Il y a deux importantes questions au sujet desquelles les membres, particulièrement ceux qui font partie de comités de santé et de sécurité, devraient être au courant. La première est la planification de la sécurité-incendie, question qui a fait l’objet d’un examen critique de la vérificatrice générale du Canada. La deuxième est celle des congés payés des femmes enceintes devant le risque d’attraper le virus A(H1N1).
La vérificatrice générale a constaté que le gouvernement n’avait pas protégé la sécurité du public et des employé-e-s fédéraux en ne mettant que faiblement en application les règles et les règlements sur la sécurité-incendie. L’AFPC a fourni de la documentation pour aider les représentant-e-s en matière de santé et de sécurité à assurer le respect des exigences relatives à la sécurité-incendie.

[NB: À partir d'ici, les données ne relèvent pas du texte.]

Lemma benchmark_sizes_2 :
  benchmark_sizes Z 2 (mkMatrix2D Z [1; 2; 3; 4] 2 2) [10; 20] [100; 200].
Proof. repeat split. Defined.

Lemma PlainForLoop_accumulates_witness :
  PlainForLoop_iteration Z Z.add 2 (mkMatrix2D Z [1; 2; 3; 4] 2 2) [10; 20] [100; 200]
  = Ok (Continue [100 + (1 + 10) + (3 + 20); 200 + (2 + 10) + (4 + 20)]).
Proof.
  rewrite (PlainForLoop_accumulates Z 0 Z.add 2 _ _ _ benchmark_sizes_2). reflexivity.
Defined.

(** X15. Unroll-and-jam does not change the result: when the unroll size
    is positive and divides the dimension, one iteration of [UnrollAndJam]
    returns exactly what one iteration of [PlainForLoop] returns, for any
    element type and any addition, because each [output[r]] receives the
    same terms in the same order. *)
Theorem UnrollAndJam_is_PlainForLoop T T_plus dimension a b output unrollSize :
  benchmark_sizes T dimension a b output ->
  0 < unrollSize -> dimension mod unrollSize = 0 ->
  UnrollAndJam_iteration T T_plus dimension a b unrollSize output
  = PlainForLoop_iteration T T_plus dimension a b output.
Proof.
  intros Hsizes Hu Hmod.
  assert T as T_default.
  { destruct Hsizes as (Hd & _ & _ & _ & Ho).
    destruct output as [|v ?]; [exfalso; simpl in Ho; lia|exact v]. }
  pose proof (UnrollAndJam_state T T_default T_plus dimension a b output Hsizes
                unrollSize Hu Hmod) as H1.
  pose proof (PlainForLoop_state T T_default T_plus dimension a b output Hsizes) as H2.
  pose proof (state_start T T_default T_plus dimension a b output Hsizes) as E.
  cbv beta in H1, H2, E. rewrite E in H1, H2.
  rewrite H1, H2. reflexivity.
Qed.

Lemma UnrollAndJam_is_PlainForLoop_witness :
  2 mod 2 = 0 /\
  UnrollAndJam_iteration Z Z.add 2 (mkMatrix2D Z [1; 2; 3; 4] 2 2) [10; 20] 2 [100; 200]
  = PlainForLoop_iteration Z Z.add 2 (mkMatrix2D Z [1; 2; 3; 4] 2 2) [10; 20] [100; 200].
Proof.
  split; [reflexivity|].
  apply (UnrollAndJam_is_PlainForLoop Z Z.add 2 _ _ _ 2 benchmark_sizes_2);
    [lia|reflexivity].
Defined.

(** X16. Loop tiling does not change the result: when both tile sizes are
    positive and divide the dimension, one iteration of [LoopTiling]
    returns exactly what one iteration of [PlainForLoop] returns, for any
    element type and any addition. *)
Theorem LoopTiling_is_PlainForLoop T T_plus dimension a b output
    tileSizeX tileSizeY :
  benchmark_sizes T dimension a b output ->
  0 < tileSizeX -> dimension mod tileSizeX = 0 ->
  0 < tileSizeY -> dimension mod tileSizeY = 0 ->
  LoopTiling_iteration T T_plus dimension a b tileSizeX tileSizeY output
  = PlainForLoop_iteration T T_plus dimension a b output.
Proof.
  intros Hsizes Hx Hmx Hy Hmy.
  assert T as T_default.
  { destruct Hsizes as (Hd & _ & _ & _ & Ho).
    destruct output as [|v ?]; [exfalso; simpl in Ho; lia|exact v]. }
  pose proof (LoopTiling_state T T_default T_plus dimension a b output Hsizes
                tileSizeX tileSizeY Hx Hmx Hy Hmy) as H1.
  pose proof (PlainForLoop_state T T_default T_plus dimension a b output Hsizes) as H2.
  pose proof (state_start T T_default T_plus dimension a b output Hsizes) as E.
  cbv beta in H1, H2, E. rewrite E in H1, H2.
  rewrite H1, H2. reflexivity.
Qed.

Lemma LoopTiling_is_PlainForLoop_witness :
  2 mod 2 = 0 /\ 2 mod 1 = 0 /\
  LoopTiling_iteration Z Z.add 2 (mkMatrix2D Z [1; 2; 3; 4] 2 2) [10; 20] 2 1 [100; 200]
  = PlainForLoop_iteration Z Z.add 2 (mkMatrix2D Z [1; 2; 3; 4] 2 2) [10; 20] [100; 200].
Proof.
  split; [reflexivity|]. split; [reflexivity|].
  apply (LoopTiling_is_PlainForLoop Z Z.add 2 _ _ _ 2 1 benchmark_sizes_2);
    [lia|reflexivity|lia|reflexivity].
Defined.

(** ** A tile size that does not divide the dimension *)

Lemma for_range_chain_throw {S R : Type} (st : Z -> S) lo hi
    (body : Z -> S -> result (flow S R)) k e :
  lo <= k < hi ->
  (forall j, lo <= j < k -> body j (st j) = Ok (Continue (st (j + 1)))) ->
  body k (st k) = Throw e ->
  for_range lo hi (st lo) body = Throw e.
Proof.
  intros Hk Hbody Hthrow.
  apply (for_range_rule (fun j s => j <= k /\ s = st j) (fun r => r = Throw e)).
  - split; [lia|reflexivity].
  - intros j s' Hj [Hjk ->]. destruct (Z.eq_dec j k) as [->|Hne].
    + rewrite Hthrow. reflexivity.
    + rewrite Hbody by lia. split; [lia|reflexivity].
  - intros s' [Hmax _]. lia.
Qed.
(** C7.  With an empty history, [solve] only calls [onComplete(true)]: no
    rotation starts.  With a history, every move of the reversal runs with
    [record = false] and the history, cleared at the call, is empty at every
    frame; when the last move has been committed [onComplete(false)] is
    called. *)
Theorem solve_outcomes (st : RubiksCube) :
  reachable st -> busy st = false ->
  forall (t : Z) (id : nat),
  (moveHistory st = [] ->
     solve t (Some id) st = observe (Called id (Some true)) st /\
     solve t None st = st) /\
  (moveHistory st <> [] ->
     forall (oc : option nat),
     let st1 := solve t oc st in
     moveHistory st1 = [] /\ isAnimating st1 = true /\
     (forall n, let st' := finishAnimations n st1 in
        moveHistory st' = [] /\
        forall a, pendingFrame st' = Some a -> r_record (a_request a) = false) /\
     (forall n, (List.length (moveHistory st) <= n)%nat ->
        let st' := finishAnimations n st1 in
        isAnimating st' = false /\ moveHistory st' = [] /\
        trace st' =
          trace st ++ map Committed (map negateMove (rev (moveHistory st))) ++
          match oc with Some f => [Called f (Some false)] | None => [] end)).
Proof.
  intros R B t id.
  destruct (busy_false st B) as (I & _).
  assert (E := consistent_idle st (reachable_consistent st R) I).
  split.
  - intros H. unfold solve. rewrite B, H. split; reflexivity.
  - intros H oc. cbv zeta.
    destruct (moveHistory st) as [|m h] eqn:Hm; [contradiction|].
    assert (S : solve t oc st =
                solveDoNextMove t (rev (m :: h)) 0 oc
                  (idle (cubies st) [] (trace st))).
    { unfold solve. rewrite B, Hm. cbn [List.length Nat.eqb].
      f_equal. destruct st as [cs h0 ia q pf tr]. unfold idle in E. cbn in *.
      now inversion E. }
    split; [|split; [|split]].
    + rewrite S. unfold solveDoNextMove.
      destruct (nth_error (rev (m :: h)) 0) as [m'|] eqn:N; [reflexivity|].
      apply nth_error_None in N. rewrite length_rev in N. cbn in N. lia.
    + rewrite S. unfold solveDoNextMove.
      destruct (nth_error (rev (m :: h)) 0) as [m'|] eqn:N; [reflexivity|].
      apply nth_error_None in N. rewrite length_rev in N. cbn in N. lia.
    + intros n. rewrite S. apply solve_chain_history.
    + intros n L. cbv zeta. rewrite S.
      rewrite solve_run by (rewrite length_rev; exact L).
      cbn [skipn]. destruct oc; cbn [callIfGiven observe idle isAnimating
                                      moveHistory trace];
        rewrite <- ?app_assoc, ?app_nil_r; auto.
Qed.
(** X21. A chat message is sent only when a chapter, a topic and a
    subtopic are selected; otherwise the handler sets a local error and
    the history stays as it is. When it is sent, the request carries the
    three selections and the message; the answer of the tutor extends
    the history by exactly two entries, the message of the student and
    then the answer, and a rejection leaves the history as it is and
    sets an error. *)
Theorem chat_submit_contract (s : State) (history : list ChatMessage)
  (message : string) :
  (JS.truthy_opt (selectedChapter s) = false
   \/ JS.truthy_opt (selectedTopic s) = false
   \/ JS.truthy_opt (currentSubtopic s) = false ->
   handleChatSubmit s history message
   = ChatDone
       (setError
          (Some "Please select a chapter, topic, and subtopic before chatting")
          s)
       history)
  /\ (forall chapter topic subtopic,
        selectedChapter s = Some chapter -> chapter <> "" ->
        selectedTopic s = Some topic -> topic <> "" ->
        currentSubtopic s = Some subtopic -> subtopic <> "" ->
        exists body k,
          handleChatSubmit s history message = PostChat body k
          /\ cr_chapter body = Some chapter /\ cr_topic body = Some topic
          /\ cr_subtopic body = Some subtopic /\ cr_message body = message
          /\ cr_subject body = selectedSubject s
          /\ (forall response,
                k (Resolved response)
                = ChatDone s
                    (history ++ [ {| role := user; content := message |};
                                  {| role := assistant; content := response |} ]))
          /\ (forall detail,
                k (Rejected detail)
                = ChatDone
                    (setError
                       (Some (JS.or_else detail "Failed to get chat response"))
                       s)
                    history)).
Proof.
  unfold handleChatSubmit. split.
  - intros [H | [H | H]]; rewrite H; cbn [negb orb];
      rewrite ?orb_true_r; reflexivity.
  - intros chapter topic subtopic Hc Hc' Ht Ht' Hs Hs'.
    rewrite Hc, Ht, Hs. cbn [JS.truthy_opt].
    apply truthy_true in Hc', Ht', Hs'. rewrite Hc', Ht', Hs'. cbn [negb orb].
    eexists. eexists. split; [reflexivity|]. repeat split.
Qed.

La question du risque accru que les femmes enceintes courent de contracter le virus A(H1N1) a été abordée par l’AFPC avec le gouvernement. Les règles actuelles permettent de réaffecter les employées enceintes si leurs conditions de travail menacent leur santé ou leur sécurité. Toutefois, si une réaffectation appropriée n’est pas possible, les employées en question doivent prendre des congés non payés. L’Alliance demande au gouvernement d’amender la législation fédérale afin de prévoir un congé payé si une réaffectation ne peut pas être effectuée.